You knew they were just around the corner, but you weren’t anticipating they’d round that corner so soon.
So what were you so busy doing last week that you didn’t crack open that textbook lying on your desk like a forgotten relic? Do you even recall what you did two Mondays ago, or is that too far away to remember?
Regardless of whether you responded to the tests by studying or dawdling, you probably perceived the looming exams as being closer in time than they actually were. Notwithstanding college-student procrastination, the perception of a future being closer than it actually is reflects other metaphors that humans employ and might help people prepare for the future.
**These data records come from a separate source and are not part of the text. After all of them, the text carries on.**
Lemma wp_for_range {E D} (f : Z -> ST E D unit) (I : Z -> D -> Prop) (R : E -> D -> Prop) a b d :
  a <= b -> I a d ->
  (forall k d', a <= k < b -> I k d' -> wp (f k) (fun _ => I (k + 1)) R d') ->
  wp (ifor f (zrange a b)) (fun _ => I b) R d.
Proof.
  intros Hab HI Hstep. remember (Z.to_nat (b - a)) as m eqn:Hm. revert a d Hab HI Hm Hstep.
  induction m as [|m IH]; intros a d Hab HI Hm Hstep.
  - assert (a = b) as -> by lia. rewrite zrange_nil by lia. by apply wp_ret.
  - rewrite zrange_cons by lia. simpl. apply wp_bind.
    eapply wp_mono; [apply (Hstep a d ltac:(lia) HI)|simpl|done].
    intros _ d' HI'. apply IH; [lia|done|lia|]. intros k d'' Hk. apply Hstep. lia.
Qed.

Lemma ofor_Ok {E A} (f : A -> outcome E unit) (l : list A) u :
  ofor f l = Ok u <-> forall x, x ∈ l -> f x = Ok tt.
Proof.
  destruct u. induction l as [|x l IH]; simpl.
  { split; [|done]. intros _ x Hx. by apply not_elem_of_nil in Hx. }
  split.
  - intros H y Hy. destruct (f x) as [[]|e|] eqn:Hx; simpl in H; try done.
    apply elem_of_cons in Hy as [->|Hy]; [done|]. by apply IH.
  - intros H. rewrite (H x) by constructor. simpl. apply IH. intros y Hy. apply H. by constructor.
Qed.

Lemma ofor_no_panic {E A} (f : A -> outcome E unit) (l : list A) :
  (forall x, x ∈ l -> f x <> Panic) -> ofor f l <> Panic.
Proof.
  induction l as [|x l IH]; simpl; intros H; [done|].
  pose proof (H x (list_elem_of_here _ _)). destruct (f x); simpl; [|done..].
  apply IH. intros y Hy. apply H. by constructor.
Qed.

(** Invert a chain of [let?] that returned [Ok]. *)
Lemma obind_Ok {E A B} (m : outcome E A) (k : A -> outcome E B) b :
  obind m k = Ok b <-> exists a, m = Ok a /\ k a = Ok b.
Proof. destruct m; simpl; naive_solver. Qed.

Lemma ensure_Ok {E} b (e : E) u : ensure b e = Ok u <-> b = true.
Proof. unfold ensure. destruct b, u; naive_solver. Qed.

Lemma ok_or_Ok {E A} (o : option A) (e : E) a : ok_or o e = Ok a <-> o = Some a.
Proof. unfold ok_or. destruct o; naive_solver. Qed.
That’s one finding of a study led by Leaf Van Boven, associate professor of psychology and neuroscience at the University of Colorado Boulder.
Van Boven was part of a team that measured the “temporal Doppler Effect,” which occurs when a point in the future feels closer than an equidistant point in the past.
The research was led by Eugene M. Caruso at the University of Chicago’s Booth School of Business, and the team included Andrew Ward and Mark Chin at Swarthmore College’s Department of Psychology. Their results were published last year in the journal APS or the Association for Psychological Science.
Leaf Van Boven, associate professor at the University of Colorado Boulder in the Department of Psychology and Neuroscience.
Van Boven and associates recognized that given a specific time or event, people tended to say that the future felt a lot closer than the past did. Two weeks in the future might seem closer than two weeks in the past.
Why does this happen?
The researchers’ theory on our perspective of “psychological distance” reflects ways that humans make meaning of the world and stems from connecting our experiences of time to the experience of physical movement.
They call this perception of psychological distance as the “temporal Doppler effect” because it appears to mimic the Doppler effect, in which a person’s perception of sound (or other waves) changes as a noisy machine approaches and then recedes from an observer. The Doppler effect is evident as a moving car passes a pedestrian; as the car approaches, the sound perceived by the pedestrian is higher, and as the car moves away from the pedestrian, the sound drops to lower pitches.
In the temporal Doppler effect, the future is the sound coming toward us, and the past is sound receding from us. Therefore, the future “resonates louder” than the past.
Van Boven and his associates embarked on the study to try to measure the effect in an attempt to test a theory of psychological distance.
“Psychological distance is a construct of how close or far events are in space or time,” says Van Boven. “[It] is a feeling, much like people have feelings that correspond to emotional states. There is a long history of theorizing about psychological distance in psychology, but a relatively small set of studies that have measured the construct. That’s why we thought it is an important theoretical advance to do so.”
In one of their experiments, the team used a virtual-reality device that launched participants forward or backward in a virtual environment toward or away from a fountain.
Participants reported that being (virtually) propelled forward increased their perception of the psychological closeness they felt to the future. Propelling participants backwards made the past seem closer than the future.
There is a long history of theorizing about psychological distance in psychology, but a relatively small set of studies that have measured the construct."
“The reason we used (virtual) movement was to test our theory that psychological distance is intertwined with spatial movement and metaphor,” says Van Boven. “So our question was, if our theory is correct, then spatial movement should influence temporal perspectives. Any number of other factors — emotional intensity, fluency, motivational considerations — could affect psychological distance.”
What can we gain from knowing that we are mostly future-focused individuals that lean forwards while doing so?
Van Boven and associates suggest that with this perception, we are better prepared for a big event or encroaching deadline if it seems close. It could probably be one of the reasons why a midterm or final might motivate students to study earlier and more effectively than a daily assignment.
However, their findings also allude to possible medical benefits from their research that could help health practitioners treat and diagnose certain disorders such as depression.
“People tend to be future-focused. One common indicator of depression is being ‘stuck in the past’ where people become focused on the past, which they can never move away from. In this sense, helping people to become more future-oriented might help them distance themselves from past negative emotions” says Van Boven.
Van Boven and his colleagues are continuing their research on the temporal Doppler effect. The hope is to develop larger theory in understanding our perspective of psychological distance.
“We are currently working on several follow-up experiments that examine how other experiences, such as how easily one can imagine an event, influence psychological distance” says Van Boven. “We hope to build a larger theory of how subjective experiences shape psychological distance, the sense of how close or far events, people, end objects are in space and time.”